Diet and Lifestyle Affects the Risk of Psoriasis
RISK of psoriasis is up to 30% contributed to by the diet and lifestyle of individuals genetically predisposed to the disease, according to a study presented at the Psoriasis: From Gene to Clinic International Congress, which took place in London, UK from 30th November–2nd December 2017.
Psoriasis Risk Gene
It has previously been unclear why T cells become overactive and attack melanocytes, which induce a growth of psoriatic plaques. However, the same researchers discovered in an earlier study that melanocytes are attacked in psoriasis patients who have the psoriasis risk gene, HLA-C*06:02, due to the reaction against a certain peptide. People with this allele are between 9 and 23-fold more likely to develop the condition than those without an allele linked to psoriasis onset.
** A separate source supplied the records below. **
Lemma farthest_argmax n : forall i path b s e m f, ok b ->
  0 <= i -> i + Z.of_nat n <= MAX -> i + Z.of_nat n <= zlen path ->
  0 <= s < zlen path -> 0 <= e < zlen path -> (forall k, i <= k < i + Z.of_nat n -> bit b k = true) ->
  farthest n i path b s e m f = Done (argmax path n i s e m f).
Proof.
  unfold SMARTRTL_POINTS_MAX. induction n as [|n IH]; intros i path b s e m f Hb Hi Hn Hp Hs He Hset; [done|].
  simpl. rewrite get_ok, Hset by (done || unfold SMARTRTL_POINTS_MAX; lia). cbn [access mbind outcome_bind].
  rewrite u16_small by lia. unfold dist.
  destruct (arr_get_Some path i) as [p Hpi]; [lia|]. destruct (arr_get_Some path s Hs) as [a Ha].
  destruct (arr_get_Some path e He) as [c Hc]. rewrite Hpi, Ha, Hc. cbn [access mbind outcome_bind].
  destruct (f32_lt m _); apply IH; try done; try lia; intros k Hk; apply Hset; lia.
Qed.

Lemma kept_split b lo mid hi : lo <= mid <= hi -> kept b lo hi = kept b lo mid ++ kept b mid hi.
Proof.
  intros Hm. unfold kept. replace (hi - lo) with ((mid - lo) + (hi - mid)) by lia.
  rewrite seqZ_app by lia. rewrite filter_app. do 3 f_equal; lia.
Qed.

Lemma kept_none b lo hi : (forall k, lo <= k < hi -> bit b k = false) -> kept b lo hi = [].
Proof.
  intros Hn. unfold kept. apply elem_of_nil_inv. intros k Hk. apply list_elem_of_filter in Hk as [Ht Hk].
  apply elem_of_seqZ in Hk. by rewrite Hn in Ht by lia.
Qed.

Lemma kept_one b lo : bit b lo = true -> kept b lo (lo + 1) = [lo].
Proof.
  intros Ht. unfold kept. replace (lo + 1 - lo) with 1 by lia. rewrite seqZ_cons by lia.
  rewrite filter_cons_True by done. by replace (Z.pred 1) with 0 by lia.
Qed.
As amino acid patterns trigger T cell immune reactions, the researchers wanted to discover whether peptides found in the external environment, such as in certain foods, with the same amino acid pattern as the peptide in melanocytes, triggered a similar reaction to that which causes psoriasis. It was found that such a reaction was brought about by a variety of peptides in proteins from foods including wheat, apples, spinach, and coffee, the chlamydia bacterium, and human skin and gut microbiomes.
One of the authors, Dr Jörg Prinz, Ludwig-Maximilians-University of Munich, Munich, Germany, commented: “The aim of our study was to get a better understanding of the factors at the molecular level that translate the genetic predisposition for psoriasis into the actual manifestation of the disease. Essentially, why do only some of the people who have a genetic tendency towards psoriasis have it, whilst others don’t? Our results show that lifestyle factors may be important.”
Individualised Prevention Strategies
Through identifying environmental factors that trigger psoriasis, individualised prevention strategies for the disease could be developed in the future, although these triggers would first need to be verified in clinical practice.
Dr Prinz added: “These results provide initial evidence that environmental factors may serve as potential triggers for this specific autoimmune response in psoriasis. It may also have implications in understanding how environmental factors affect the risk of autoimmune diseases in general.”